I was born in 1988. Funny thing is I didn't realise we were that poor til I was a teenager and got my first job, I earned £48 a week and felt like a millionaire.

FarceFace · 21/10/2017 20:38

maybe it's about controlling anxiety. I didn't grow up poor, in fact my parents were the sort who'd give you their last £ and pretend they had more just like it when they were on their uppers but my parents did lose everything when I was 13 - they ended up bankrupt and on benefits until I was in my mid 20s, there was no Christmas for years.

I like to hoarde nice things for bad times - the more food, clothes, nice toiletries, clothes and toys for the DCs I have, the better I feel. Whenever I feel down, I hoarde things I 'need'.

Of course, it'd be more rational to stop overspending and pay more off the mortgage...

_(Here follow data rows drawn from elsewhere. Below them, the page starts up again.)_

(* ===== verification/Values.v ===== *)
(** * Values: every parsed sample carries a float64

    A [float64] is modelled as its bit pattern; here: whatever the payload, the
    value of a sample the parser returns is a pattern of 64 bits. *)
From S2P Require Import Prelude Float GoLib Strconv Json JsonScan JsonText Parser.
From Stdlib Require Import Floats.SpecFloat.
Open Scope Z_scope.

(** ** Numbers *)

Lemma sign_bit_U64 s : inU 64 (sign_bit s).
Proof. by destruct s. Qed.

Lemma float64_of_int_U64 n : inU 64 (float64_of_int n).
Proof.
  unfold float64_of_int, binary_normalize, binary_round.
  destruct n; [done|..]; destruct (shl_align _ _ _); apply binary_round_aux_U64.
Qed.

Lemma Ldexp_U64 f e : inU 64 f → inU 64 (Ldexp f e).
Proof.
  intros Hf. unfold Ldexp. destruct (spec_of_bits f) as [| | |s m ex]; try done.
  destruct (_ <? -1075); [apply sign_bit_U64|]. destruct (1023 <? _); [by destruct s|].
  unfold binary_round. destruct (shl_align _ _ _). apply binary_round_aux_U64.
Qed.

Lemma Sscanf_f_U64 s f : Sscanf_f s = inl f → inU 64 f.
Proof.
  unfold Sscanf_f. destruct (if hasX _ then _ else _) as [[m e]|].
  - destruct (ParseFloat _) as [g|] eqn:E; [|done]. destruct (Atoi e); [|done]. intros [= <-].
    by eapply Ldexp_U64, ParseFloat_U64.
  - apply ParseFloat_U64.
Qed.

Definition float_any (v : any) : Prop :=
  match v with AFloat64 f | AFloat32 f => inU 64 f | _ => True end.

Section Values.
Context (type_error : json → error) (Quote : string → string) (type_name : any → string)
  (unicode_ToLower : Z → Z).

Lemma to_any_float j v : to_any type_error j = inl v → float_any v.
Proof.
  destruct j; cbn; intros H; repeat case_match; simplify_eq/=; try done. by eapply ParseFloat_U64.
Qed.

Lemma toFloat64_U64 v f : float_any v → toFloat64 Quote type_name v = inl f → inU 64 f.
Proof.
  destruct v; cbn; intros Hv H; simplify_eq/=; try done; try apply float64_of_int_U64.
  - by eapply ParseFloat_U64.
  - destruct (Fields s); [done|]. destruct (Sscanf_f _) eqn:E; [|done]. simplify_eq/=. by eapply Sscanf_f_U64.
Qed.

(** ** Telemetry *)

Definition metric_value_ok (m : OMETelemetryMetric) : Prop := float_any (MetricValue m).

(** An invariant of the elements is one of the slice. *)
Lemma dec_elems_Forall {A} (P : A → Prop) zero dec l : P zero →
  (∀ j a a', P a → dec j a = inl a' → P a') → ∀ old r, Forall P old →
  dec_elems zero dec l old = inl r → Forall P r.
Proof.
  intros Hz Hd. induction l as [|j l IH]; intros old r Ho; cbn; [by intros [= <-]|].
  destruct (dec j _) as [a|] eqn:Ej; [|done]. destruct (dec_elems _ _ _ _) as [r'|] eqn:El; [|done].
  intros [= <-]. constructor.
  - eapply Hd; [|exact Ej]. by destruct Ho.
  - eapply IH; [|exact El]. by destruct Ho.
Qed.

Lemma tmetric_decoded j m m' : metric_value_ok m →
  dec_struct type_error (tmetric_fields type_error) j m = inl m' → metric_value_ok m'.
Proof.
  intros Hm. unfold dec_struct. destruct j as [| | | | |ms]; try done; [by intros [= <-]|].
  apply (dec_fields_inv metric_value_ok (λ _, True)); [|by apply Forall_true|done].
  repeat apply Forall_cons_2; try apply Forall_nil_2; intros j [a v u] b' _ Hb; unfold metric_value_ok in *; cbn in *.
  - destruct (dec_string _ _ _); [|done]. by intros [= <-].
  - unfold dec_any. destruct (to_any type_error j) as [v'|] eqn:E; [|done]. intros [= <-]. by eapply to_any_float.
  - destruct (dec_string _ _ _); [|done]. by intros [= <-].
Qed.

Lemma telemetry_decoded value msg :
  unmarshal type_error (telemetry_fields type_error) zeroTelemetry value = inl msg →
  Forall metric_value_ok (MetricList msg).
Proof.
  unfold Parser.unmarshal. destruct (json_scan value) as [j|]; [|done].
  unfold dec_struct. destruct j as [| | | | |ms]; try done; [by intros [= <-]|].
  apply (dec_fields_inv (λ msg, Forall metric_value_ok (MetricList msg)) (λ _, True)); [|by apply Forall_true|done].
  repeat apply Forall_cons_2; try apply Forall_nil_2; intros j [a b c d e f g l] b' _ Hb; cbn in *.
  8: { destruct (dec_slice _ _ _ _ _) as [l'|] eqn:E; [|done]. intros [= <-]. cbn. unfold dec_slice in E.
       destruct j as [| | | |js|]; try done; [by injection E as <-|].
       eapply dec_elems_Forall; [|apply tmetric_decoded|exact Hb|exact E]. done. }
  all: try (destruct (dec_int _ _ _); [|done]; by intros [= <-]).
  all: destruct (dec_string _ _ _); [|done]; by intros [= <-].
Qed.

Lemma telemetry_metrics_U64 base ts ms : Forall metric_value_ok ms →
  Forall (λ s, inU 64 (m_Value s)) (telemetry_metrics unicode_ToLower Quote type_name base ts ms).
Proof.
  induction 1 as [|m ms Hm _ IH]; [constructor|]. cbn.
  destruct (toFloat64 _ _ _) as [f|] eqn:E; [|done]. constructor; [|done]. cbn. by eapply toFloat64_U64.
Qed.

Lemma health_metrics_U64 order topic ts msg :
  Forall (λ s, inU 64 (m_Value s)) (health_metrics order topic ts msg).
Proof.
  unfold health_metrics. apply Forall_app. split.
  - repeat apply Forall_cons_2; try apply Forall_nil_2; apply float64_of_int_U64.
  - apply Forall_forall. intros s (c & -> & _)%list_elem_of_fmap. apply float64_of_int_U64.
Qed.

Lemma Parse_values now order topic value pm :
  Parse unicode_ToLower type_error Quote type_name now order topic value = inl pm →
  Forall (λ s, inU 64 (m_Value s)) (p_Metrics pm).
Proof.
  unfold Parse, parseTelemetry, parseHealth, parseAlert, parseAuditLog, parseInventory.
  destruct (topicKind topic); destruct (unmarshal _ _ _ _) as [msg|] eqn:E || idtac; try done;
    destruct (parseOMETime _ _ _); intros [= <-]; try apply Forall_nil_2; cbn.
  - by eapply telemetry_metrics_U64, telemetry_decoded.
  - apply health_metrics_U64.
Qed.
End Values.
(* ===== verification/LogLines.v ===== *)
(** * LogLines: what Loki stores is what was received

    The log line of an alert, an audit log entry or an inventory report is the
    JSON of the decoded message.  This file shows that nothing is lost by
    writing it: the line is a JSON text that unmarshals to the very message,
    the free-form part of an inventory report included. *)
From S2P Require Import Prelude Float GoLib Utf8 Strconv Json JsonScan JsonText JsonRescan AnyJson JsonUtf8 Parser.
From stdpp Require Import pretty.
From Stdlib Require Import Strings.Ascii.
Open Scope Z_scope.

(** ** Members that may be left out *)

Section Steps.
Context {A : Type} (fs : struct_fields A).
Implicit Types (a : A) (rest : list (string * any)).

Lemma dec_out_str k s rest a a' : dec_fields fs [(k, JString s)] a = inl a' →
  dec_fields fs (scalar_members (out_str k s ++ rest)) a = dec_fields fs (scalar_members rest) a'.
Proof. intros H. unfold scalar_members. rewrite map_app. by apply dec_fields_app. Qed.

Lemma dec_out_int k n rest a a' : dec_fields fs [(k, JNumber (pretty n))] a = inl a' →
  dec_fields fs (scalar_members (out_int k n ++ rest)) a = dec_fields fs (scalar_members rest) a'.
Proof. intros H. unfold scalar_members. rewrite map_app. by apply dec_fields_app. Qed.

(** An omitted member leaves the zero value its field has. *)
Lemma dec_omit_str k s rest a a' : dec_fields fs [(k, JString s)] a = inl a' →
  (s = ""%string → a' = a) →
  dec_fields fs (scalar_members (omit_str k s ++ rest)) a = dec_fields fs (scalar_members rest) a'.
Proof.
  intros H Hz. unfold omit_str. case_decide as Hs; [by rewrite Hz|by apply dec_out_str].
Qed.

Lemma dec_omit_int k n rest a a' : dec_fields fs [(k, JNumber (pretty n))] a = inl a' →
  (n = 0 → a' = a) →
  dec_fields fs (scalar_members (omit_int k n ++ rest)) a = dec_fields fs (scalar_members rest) a'.
Proof.
  intros H Hz. unfold omit_int. destruct (Z.eqb_spec n 0) as [Hn|]; [by rewrite Hz|by apply dec_out_int].
Qed.
End Steps.

Section LogLines.
Context (unicode_ToLower : Z → Z)
  (type_error : json → error) (Quote : string → string) (type_name : any → string).
Local Abbreviation alert_fields := (Parser.alert_fields type_error).
Local Abbreviation audit_fields := (Parser.audit_fields type_error).
Local Abbreviation inventory_fields := (Parser.inventory_fields type_error).
Local Abbreviation unmarshal := (Parser.unmarshal type_error).
Local Abbreviation Parse := (Parser.Parse unicode_ToLower type_error Quote type_name).

Ltac dec_step :=
  first
    [ erewrite dec_out_str; [|dec_one]
    | erewrite dec_out_int; [|dec_one]
    | erewrite dec_omit_str; [|dec_one|by intros ->]
    | erewrite dec_omit_int; [|dec_one|by intros ->] ].

Lemma alert_members_decode m : inS 64 (EventID m) → inS 64 (a_DeviceID m) →
  dec_struct type_error alert_fields (json_of_members (alert_members m)) zeroAlert = inl m.
Proof.
  intros H1 H2. unfold dec_struct, json_of_members, alert_members, zeroAlert.
  rewrite <- (app_nil_r (omit_str "IpAddress" _)). do 14 dec_step. by destruct m.
Qed.

Lemma audit_members_decode m : inS 64 (LogID m) →
  dec_struct type_error audit_fields (json_of_members (audit_members m)) zeroAudit = inl m.
Proof.
  intros H1. unfold dec_struct, json_of_members, audit_members, zeroAudit.
  rewrite <- (app_nil_r (out_str "Timestamp" _)). do 8 dec_step. by destruct m.
Qed.

Definition inventory_scalars (m : OMEInventoryMessage) : list (string * any) :=
  out_int "DeviceId" (i_DeviceID m) ++ out_str "DeviceName" (i_DeviceName m) ++
  out_str "ServiceTag" (i_ServiceTag m) ++ out_str "Model" (i_Model m) ++
  out_str "DeviceType" (i_DeviceType m) ++ out_str "IPAddress" (i_IPAddress m) ++
  out_str "Timestamp" (i_Timestamp m).
Definition inventory_value (i : option (gmap string any)) : any :=
  match i with Some i => AMap (sorted_members i) | None => ANil end.

Lemma inventory_members_split m :
  inventory_members m = inventory_scalars m ++ [("Inventory"%string, inventory_value (Inventory m))].
Proof. done. Qed.

Lemma inventory_scalars_decode m : inS 64 (i_DeviceID m) →
  dec_fields inventory_fields (scalar_members (inventory_scalars m)) zeroInventory =
    inl (mkInventory (i_DeviceID m) (i_DeviceName m) (i_ServiceTag m) (i_Model m) (i_DeviceType m)
      (i_IPAddress m) (i_Timestamp m) None).
Proof.
  intros H. unfold inventory_scalars, zeroInventory.
  rewrite <- (app_nil_r (out_str "Timestamp" _)). do 7 dec_step. done.
Qed.

(** *** What comes out of the decoder *)

Lemma dec_int_inS j old n : inS 64 old → dec_int type_error j old = inl n → inS 64 n.
Proof.
  unfold dec_int. destruct j; try done; [by intros ? [= <-]|].
  destruct (ParseInt lit) eqn:E; [|done]. intros _ [= <-]. by eapply ParseInt_range_ok.
Qed.

Lemma dec_string_utf8 j old s : scanned_ok 1 j → valid_utf8 old →
  dec_string type_error j old = inl s → valid_utf8 s.
Proof. intros [_ Hj]. unfold dec_string. destruct j; try done; [by intros ? [= <-]|]. by intros _ [= <-]. Qed.

(** The entries of a decoded inventory. *)
Definition inventory_ok (i : option (gmap string any)) : Prop :=
  map_Forall (λ k v, valid_utf8 k ∧ decoded 2 v) (default ∅ i).

Lemma dec_inventory_ok j old i : scanned_ok 1 j → inventory_ok old →
  dec_map_nil type_error ANil (dec_any type_error) j old = inl i → inventory_ok i.
Proof.
  intros [Hw Hu] Ho. unfold dec_map_nil. destruct j as [| | | | |ms]; try done; [by intros [= <-]|].
  destruct (dec_members _ _ _ _) as [i'|] eqn:E; [|done]. intros [= <-]. unfold inventory_ok in *. cbn [default].
  revert Ho E. generalize (default ∅ old). cbn in Hw, Hu. destruct Hw as [_ Hw]. rewrite foldr_Forall in Hw, Hu.
  induction ms as [|[k j] ms IH]; intros m Hm; cbn; [by intros [= <-]|].
  apply Forall_cons in Hw as [Hj Hw], Hu as [[Hk Huj] Hu]. unfold dec_any at 1.
  destruct (to_any type_error j) as [a|] eqn:Ea; [|done]. apply (IH Hw Hu). apply map_Forall_insert_2; [|done].
  split; [done|]. by eapply to_any_decoded.
Qed.

(** What an object's members must be like for its fields to be decoded well. *)
Lemma unmarshal_inv {A} (P : A → Prop) (fs : struct_fields A) zero value a :
  P zero → Forall (λ f : string * decoder A, ∀ j b b', scanned_ok 1 j → P b → f.2 j b = inl b' → P b') fs →
  unmarshal fs zero value = inl a → P a.
Proof.
  intros H0 Hfs. unfold Parser.unmarshal. destruct (json_scan value) as [j|] eqn:Ej; [|done].
  apply json_scan_writable in Ej as [Hw Hu]. unfold dec_struct. destruct j as [| | | | |ms]; try done; [by intros [= <-]|].
  cbn in Hw, Hu. destruct Hw as [_ Hw]. rewrite foldr_Forall in Hw, Hu.
  apply (dec_fields_inv P (scanned_ok 1)); [done| |done].
  eapply Forall_impl; [apply Forall_and; split; [exact Hw|exact Hu]|]. intros [k j] [H1 [_ H2]]. by split.
Qed.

My DH otoh, had parents like your DH's by the sound of it and they talked a lot about being poor despite living in a naice house in a lovely area - there was a kerfuffle about a credit card bill when his mum overspent when they were little that was somehow significant in his family history. DH feels anxious when he sees unnecessary spending, I feel anxious if I can't buy the shiny things.

SchadenfreudePersonified · 21/10/2017 20:40

TaggieRR

Contraception wasn't as effective and reliable then as it is now. And abortion was still illegal.

Cokeis · 21/10/2017 20:40

Op I don’t really know what you wanted from this thread? It makes me feel awful for myself and my kids and I don’t know what your point is?

You and your DH are well off and grew up well off.

Horrible thread. Seeking out stories of people who had it hard. To what? Gloat ?

Clankboing · 21/10/2017 20:43

I thought that we were poor but now realise that my parents were very careful with money - too careful - and had their own priorities. As a teenager I remember being desperate for clothes as I had grown out of my old clothes but Dad refused to buy any. We had ice on the inside of windows - but Dad wouldn't get double glazing. They now have lots of money saved which is lovely but even now my mum agonizes over buying a practical pair of shoes or a bag of screws to fix a table.